Could you report every line from the entries that includes the word "Instance"?

#### [Saved data entries]
┄┄┄┄┄┄┄┄┄┄
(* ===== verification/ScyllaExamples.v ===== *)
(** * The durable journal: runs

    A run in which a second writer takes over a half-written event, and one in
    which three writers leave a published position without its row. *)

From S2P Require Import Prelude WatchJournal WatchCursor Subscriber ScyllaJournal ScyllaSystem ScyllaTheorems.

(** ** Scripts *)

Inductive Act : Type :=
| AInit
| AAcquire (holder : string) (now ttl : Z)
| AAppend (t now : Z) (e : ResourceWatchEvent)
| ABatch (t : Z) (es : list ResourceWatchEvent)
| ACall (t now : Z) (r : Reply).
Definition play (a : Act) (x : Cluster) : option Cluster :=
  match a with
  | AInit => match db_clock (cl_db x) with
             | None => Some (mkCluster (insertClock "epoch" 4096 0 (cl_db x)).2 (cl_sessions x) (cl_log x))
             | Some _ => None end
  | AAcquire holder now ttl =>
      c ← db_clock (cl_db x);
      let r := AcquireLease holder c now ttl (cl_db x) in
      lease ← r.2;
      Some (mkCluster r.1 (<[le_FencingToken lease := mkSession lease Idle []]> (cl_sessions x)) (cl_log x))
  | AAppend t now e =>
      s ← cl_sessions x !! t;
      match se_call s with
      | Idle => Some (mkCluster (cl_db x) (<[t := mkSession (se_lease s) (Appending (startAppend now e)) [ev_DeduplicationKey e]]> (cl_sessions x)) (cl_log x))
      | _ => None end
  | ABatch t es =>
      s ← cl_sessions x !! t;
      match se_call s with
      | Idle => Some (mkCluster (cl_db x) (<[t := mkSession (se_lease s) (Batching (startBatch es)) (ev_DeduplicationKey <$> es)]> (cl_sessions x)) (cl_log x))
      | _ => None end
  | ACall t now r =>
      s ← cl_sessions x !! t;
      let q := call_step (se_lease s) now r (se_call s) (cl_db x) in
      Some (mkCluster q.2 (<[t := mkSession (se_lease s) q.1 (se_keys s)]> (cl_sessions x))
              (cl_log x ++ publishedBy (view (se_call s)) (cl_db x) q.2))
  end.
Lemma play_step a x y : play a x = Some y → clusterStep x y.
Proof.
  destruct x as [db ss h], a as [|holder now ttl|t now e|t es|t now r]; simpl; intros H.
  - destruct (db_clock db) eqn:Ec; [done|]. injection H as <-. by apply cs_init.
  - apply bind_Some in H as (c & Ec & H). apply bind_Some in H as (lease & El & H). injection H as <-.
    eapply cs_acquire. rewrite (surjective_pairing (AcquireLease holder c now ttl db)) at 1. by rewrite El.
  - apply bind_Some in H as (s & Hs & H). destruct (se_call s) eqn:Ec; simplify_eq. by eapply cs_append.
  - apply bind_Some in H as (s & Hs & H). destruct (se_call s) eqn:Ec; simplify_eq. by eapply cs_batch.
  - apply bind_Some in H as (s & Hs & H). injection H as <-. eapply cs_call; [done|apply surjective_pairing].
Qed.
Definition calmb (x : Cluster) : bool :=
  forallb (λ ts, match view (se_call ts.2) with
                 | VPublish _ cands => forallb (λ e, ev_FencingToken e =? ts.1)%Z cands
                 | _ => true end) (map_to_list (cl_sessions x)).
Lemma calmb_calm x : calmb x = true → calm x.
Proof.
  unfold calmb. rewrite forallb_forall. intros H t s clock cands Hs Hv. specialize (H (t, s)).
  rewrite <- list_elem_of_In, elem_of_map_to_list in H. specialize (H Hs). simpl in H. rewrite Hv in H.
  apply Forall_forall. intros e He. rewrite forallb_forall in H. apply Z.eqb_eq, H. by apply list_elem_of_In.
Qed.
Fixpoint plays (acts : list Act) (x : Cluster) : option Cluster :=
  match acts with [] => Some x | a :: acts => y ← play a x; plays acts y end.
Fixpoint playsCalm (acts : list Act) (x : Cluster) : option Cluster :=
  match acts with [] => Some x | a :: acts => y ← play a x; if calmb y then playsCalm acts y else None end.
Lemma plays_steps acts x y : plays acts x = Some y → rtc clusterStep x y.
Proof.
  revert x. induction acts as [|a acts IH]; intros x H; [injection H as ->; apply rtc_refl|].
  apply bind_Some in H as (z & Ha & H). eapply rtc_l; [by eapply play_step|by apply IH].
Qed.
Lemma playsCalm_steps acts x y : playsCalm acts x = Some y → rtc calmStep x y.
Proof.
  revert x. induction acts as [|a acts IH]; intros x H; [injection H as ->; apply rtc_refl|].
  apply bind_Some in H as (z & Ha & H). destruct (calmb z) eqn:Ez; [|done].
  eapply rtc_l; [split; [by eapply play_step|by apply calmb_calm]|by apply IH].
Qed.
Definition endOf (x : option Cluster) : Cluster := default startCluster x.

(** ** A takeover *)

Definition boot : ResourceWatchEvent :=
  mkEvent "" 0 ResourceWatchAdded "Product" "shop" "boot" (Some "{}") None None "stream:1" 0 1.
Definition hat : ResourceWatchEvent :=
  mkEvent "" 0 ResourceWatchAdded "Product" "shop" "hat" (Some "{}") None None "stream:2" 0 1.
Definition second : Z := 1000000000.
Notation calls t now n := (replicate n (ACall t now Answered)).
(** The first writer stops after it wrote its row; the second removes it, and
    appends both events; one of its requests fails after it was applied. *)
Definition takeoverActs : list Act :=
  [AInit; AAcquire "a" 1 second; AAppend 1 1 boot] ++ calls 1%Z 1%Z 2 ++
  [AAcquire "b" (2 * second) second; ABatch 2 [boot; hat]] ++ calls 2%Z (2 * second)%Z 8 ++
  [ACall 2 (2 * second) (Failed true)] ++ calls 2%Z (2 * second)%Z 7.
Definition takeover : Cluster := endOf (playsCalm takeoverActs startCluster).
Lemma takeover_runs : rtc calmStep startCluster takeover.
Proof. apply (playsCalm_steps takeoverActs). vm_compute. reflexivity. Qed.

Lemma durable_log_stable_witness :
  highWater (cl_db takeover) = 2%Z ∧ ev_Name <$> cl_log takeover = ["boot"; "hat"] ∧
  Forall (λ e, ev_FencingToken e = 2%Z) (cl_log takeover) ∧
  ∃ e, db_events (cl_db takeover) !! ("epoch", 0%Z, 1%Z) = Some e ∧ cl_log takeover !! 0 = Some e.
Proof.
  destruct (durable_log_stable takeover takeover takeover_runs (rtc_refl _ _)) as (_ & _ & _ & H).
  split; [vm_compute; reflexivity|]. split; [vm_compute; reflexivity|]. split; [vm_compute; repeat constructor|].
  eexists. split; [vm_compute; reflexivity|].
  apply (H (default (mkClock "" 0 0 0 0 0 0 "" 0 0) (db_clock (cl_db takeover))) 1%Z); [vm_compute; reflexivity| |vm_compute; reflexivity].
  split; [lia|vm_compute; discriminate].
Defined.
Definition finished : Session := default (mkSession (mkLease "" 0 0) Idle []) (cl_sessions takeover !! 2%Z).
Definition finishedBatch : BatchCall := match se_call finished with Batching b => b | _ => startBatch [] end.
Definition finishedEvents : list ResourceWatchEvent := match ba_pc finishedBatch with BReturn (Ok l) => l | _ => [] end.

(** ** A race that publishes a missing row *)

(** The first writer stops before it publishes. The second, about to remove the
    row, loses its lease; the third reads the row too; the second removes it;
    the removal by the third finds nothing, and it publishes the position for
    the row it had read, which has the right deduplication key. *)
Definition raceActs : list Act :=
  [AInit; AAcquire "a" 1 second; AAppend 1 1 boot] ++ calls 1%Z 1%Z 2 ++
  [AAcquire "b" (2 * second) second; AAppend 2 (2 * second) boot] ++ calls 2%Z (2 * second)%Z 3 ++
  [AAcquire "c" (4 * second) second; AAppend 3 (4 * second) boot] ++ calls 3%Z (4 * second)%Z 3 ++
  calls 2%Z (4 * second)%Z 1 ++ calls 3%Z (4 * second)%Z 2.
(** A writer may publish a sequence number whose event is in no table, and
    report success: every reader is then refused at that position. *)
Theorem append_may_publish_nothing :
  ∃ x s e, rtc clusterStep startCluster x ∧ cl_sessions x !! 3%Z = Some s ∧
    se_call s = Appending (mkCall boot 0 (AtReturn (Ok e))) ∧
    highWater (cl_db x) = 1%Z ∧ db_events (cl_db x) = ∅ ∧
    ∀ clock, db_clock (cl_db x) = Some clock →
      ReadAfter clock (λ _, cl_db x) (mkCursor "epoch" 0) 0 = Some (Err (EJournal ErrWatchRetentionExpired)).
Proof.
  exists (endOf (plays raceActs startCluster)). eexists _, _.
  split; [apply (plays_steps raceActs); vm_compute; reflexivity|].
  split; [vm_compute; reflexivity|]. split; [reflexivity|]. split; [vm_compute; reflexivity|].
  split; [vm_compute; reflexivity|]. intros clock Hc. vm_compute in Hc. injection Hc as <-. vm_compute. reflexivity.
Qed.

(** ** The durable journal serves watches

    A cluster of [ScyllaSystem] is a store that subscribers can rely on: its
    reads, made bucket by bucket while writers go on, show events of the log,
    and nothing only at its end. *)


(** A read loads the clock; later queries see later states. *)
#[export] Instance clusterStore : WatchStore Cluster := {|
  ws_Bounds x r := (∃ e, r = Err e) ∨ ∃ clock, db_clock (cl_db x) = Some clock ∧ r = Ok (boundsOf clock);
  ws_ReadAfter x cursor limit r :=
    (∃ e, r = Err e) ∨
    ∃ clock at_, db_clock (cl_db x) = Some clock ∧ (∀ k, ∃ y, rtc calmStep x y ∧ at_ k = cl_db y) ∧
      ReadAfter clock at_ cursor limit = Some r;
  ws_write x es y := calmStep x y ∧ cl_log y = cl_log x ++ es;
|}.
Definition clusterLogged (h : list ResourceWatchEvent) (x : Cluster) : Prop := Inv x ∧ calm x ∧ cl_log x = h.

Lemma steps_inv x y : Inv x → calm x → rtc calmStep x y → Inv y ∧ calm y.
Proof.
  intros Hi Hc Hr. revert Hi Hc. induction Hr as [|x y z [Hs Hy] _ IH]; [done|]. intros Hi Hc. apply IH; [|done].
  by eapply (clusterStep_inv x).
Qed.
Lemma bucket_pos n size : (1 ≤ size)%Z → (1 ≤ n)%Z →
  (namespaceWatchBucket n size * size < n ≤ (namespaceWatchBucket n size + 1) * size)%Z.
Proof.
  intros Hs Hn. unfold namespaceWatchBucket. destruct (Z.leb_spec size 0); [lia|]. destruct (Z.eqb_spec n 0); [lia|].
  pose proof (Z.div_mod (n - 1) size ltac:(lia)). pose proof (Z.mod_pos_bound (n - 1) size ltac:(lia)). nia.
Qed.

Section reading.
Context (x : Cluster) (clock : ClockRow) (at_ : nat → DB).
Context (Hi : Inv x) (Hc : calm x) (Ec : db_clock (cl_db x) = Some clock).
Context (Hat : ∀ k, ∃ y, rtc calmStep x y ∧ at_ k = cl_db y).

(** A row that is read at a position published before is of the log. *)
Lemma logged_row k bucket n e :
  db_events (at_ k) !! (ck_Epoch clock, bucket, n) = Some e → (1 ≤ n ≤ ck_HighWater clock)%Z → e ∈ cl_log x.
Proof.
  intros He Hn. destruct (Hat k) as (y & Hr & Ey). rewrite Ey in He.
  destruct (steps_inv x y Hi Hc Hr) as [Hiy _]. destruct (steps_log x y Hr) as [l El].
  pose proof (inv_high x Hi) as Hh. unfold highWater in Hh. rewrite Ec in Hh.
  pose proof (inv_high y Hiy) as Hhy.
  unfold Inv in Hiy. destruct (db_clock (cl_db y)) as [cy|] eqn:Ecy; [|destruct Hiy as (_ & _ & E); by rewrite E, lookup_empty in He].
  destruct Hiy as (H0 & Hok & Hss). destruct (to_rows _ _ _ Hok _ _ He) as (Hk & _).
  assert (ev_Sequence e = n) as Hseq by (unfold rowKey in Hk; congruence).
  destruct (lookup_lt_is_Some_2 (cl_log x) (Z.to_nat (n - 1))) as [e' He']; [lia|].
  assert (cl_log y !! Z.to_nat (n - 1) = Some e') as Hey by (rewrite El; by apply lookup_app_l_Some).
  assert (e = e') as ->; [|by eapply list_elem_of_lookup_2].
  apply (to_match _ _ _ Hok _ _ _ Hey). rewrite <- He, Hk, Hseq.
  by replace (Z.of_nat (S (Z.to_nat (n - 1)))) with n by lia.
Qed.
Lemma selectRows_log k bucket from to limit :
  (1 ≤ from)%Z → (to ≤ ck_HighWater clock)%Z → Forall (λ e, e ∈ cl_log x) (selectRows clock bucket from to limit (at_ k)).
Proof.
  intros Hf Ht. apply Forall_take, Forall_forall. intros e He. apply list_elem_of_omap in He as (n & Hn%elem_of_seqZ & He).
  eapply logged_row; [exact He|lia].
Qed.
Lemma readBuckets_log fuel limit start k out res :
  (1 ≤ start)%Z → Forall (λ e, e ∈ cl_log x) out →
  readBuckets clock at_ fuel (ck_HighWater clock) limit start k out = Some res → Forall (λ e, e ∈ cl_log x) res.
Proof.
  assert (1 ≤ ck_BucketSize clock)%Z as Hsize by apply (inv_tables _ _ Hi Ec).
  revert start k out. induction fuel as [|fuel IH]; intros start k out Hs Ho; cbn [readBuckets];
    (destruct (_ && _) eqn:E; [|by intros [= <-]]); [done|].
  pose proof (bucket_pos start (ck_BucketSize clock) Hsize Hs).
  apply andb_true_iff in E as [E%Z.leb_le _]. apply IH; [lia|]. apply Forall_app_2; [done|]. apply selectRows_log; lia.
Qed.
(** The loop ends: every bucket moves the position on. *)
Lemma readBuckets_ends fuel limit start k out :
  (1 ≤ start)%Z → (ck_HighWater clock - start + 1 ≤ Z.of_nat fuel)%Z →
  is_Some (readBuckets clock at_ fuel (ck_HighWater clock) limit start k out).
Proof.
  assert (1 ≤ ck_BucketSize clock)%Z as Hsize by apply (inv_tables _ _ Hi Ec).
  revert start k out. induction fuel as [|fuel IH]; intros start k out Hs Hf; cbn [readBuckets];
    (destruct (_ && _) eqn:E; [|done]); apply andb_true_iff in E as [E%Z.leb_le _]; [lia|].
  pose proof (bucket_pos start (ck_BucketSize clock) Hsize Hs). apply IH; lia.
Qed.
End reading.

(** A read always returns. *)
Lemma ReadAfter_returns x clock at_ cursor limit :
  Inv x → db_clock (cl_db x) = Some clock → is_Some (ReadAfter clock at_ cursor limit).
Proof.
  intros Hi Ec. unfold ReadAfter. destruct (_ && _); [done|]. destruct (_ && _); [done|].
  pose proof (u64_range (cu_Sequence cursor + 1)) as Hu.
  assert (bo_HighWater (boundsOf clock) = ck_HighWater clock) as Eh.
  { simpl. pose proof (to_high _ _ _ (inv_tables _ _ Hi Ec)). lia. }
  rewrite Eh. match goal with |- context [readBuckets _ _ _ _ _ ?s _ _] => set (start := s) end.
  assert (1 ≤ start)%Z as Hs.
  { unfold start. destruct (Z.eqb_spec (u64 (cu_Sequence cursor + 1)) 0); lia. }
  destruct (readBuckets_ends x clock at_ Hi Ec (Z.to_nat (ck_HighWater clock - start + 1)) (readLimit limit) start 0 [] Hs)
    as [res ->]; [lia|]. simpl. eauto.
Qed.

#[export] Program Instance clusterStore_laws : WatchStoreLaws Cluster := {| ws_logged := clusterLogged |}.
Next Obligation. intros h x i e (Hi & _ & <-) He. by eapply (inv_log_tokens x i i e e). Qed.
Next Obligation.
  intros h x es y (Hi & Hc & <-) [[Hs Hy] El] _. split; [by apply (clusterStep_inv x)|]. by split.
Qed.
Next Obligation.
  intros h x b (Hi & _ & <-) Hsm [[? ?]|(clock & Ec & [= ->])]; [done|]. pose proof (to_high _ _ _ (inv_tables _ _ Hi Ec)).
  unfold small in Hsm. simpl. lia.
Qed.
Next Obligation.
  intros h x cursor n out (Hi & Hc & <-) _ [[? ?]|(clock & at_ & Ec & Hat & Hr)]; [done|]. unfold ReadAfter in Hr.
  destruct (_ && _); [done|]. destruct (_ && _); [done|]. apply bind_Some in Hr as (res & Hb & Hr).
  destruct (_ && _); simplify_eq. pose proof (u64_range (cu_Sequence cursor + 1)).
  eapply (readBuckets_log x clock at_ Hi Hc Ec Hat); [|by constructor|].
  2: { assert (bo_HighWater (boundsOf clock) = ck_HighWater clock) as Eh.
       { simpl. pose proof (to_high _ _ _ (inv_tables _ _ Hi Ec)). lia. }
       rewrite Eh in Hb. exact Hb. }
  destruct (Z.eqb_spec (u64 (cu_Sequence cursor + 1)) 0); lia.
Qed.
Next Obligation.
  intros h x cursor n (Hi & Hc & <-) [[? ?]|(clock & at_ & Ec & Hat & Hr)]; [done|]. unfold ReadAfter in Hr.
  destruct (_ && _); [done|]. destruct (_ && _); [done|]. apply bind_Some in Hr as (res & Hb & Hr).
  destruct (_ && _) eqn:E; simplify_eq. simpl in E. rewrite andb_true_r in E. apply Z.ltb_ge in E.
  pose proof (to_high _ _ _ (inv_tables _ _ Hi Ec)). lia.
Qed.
┄┄┄┄┄┄┄┄┄┄
#### [Response to this task]
#[export] Instance clusterStore : WatchStore Cluster := {|
#[export] Program Instance clusterStore_laws : WatchStoreLaws Cluster := {| ws_logged := clusterLogged |}.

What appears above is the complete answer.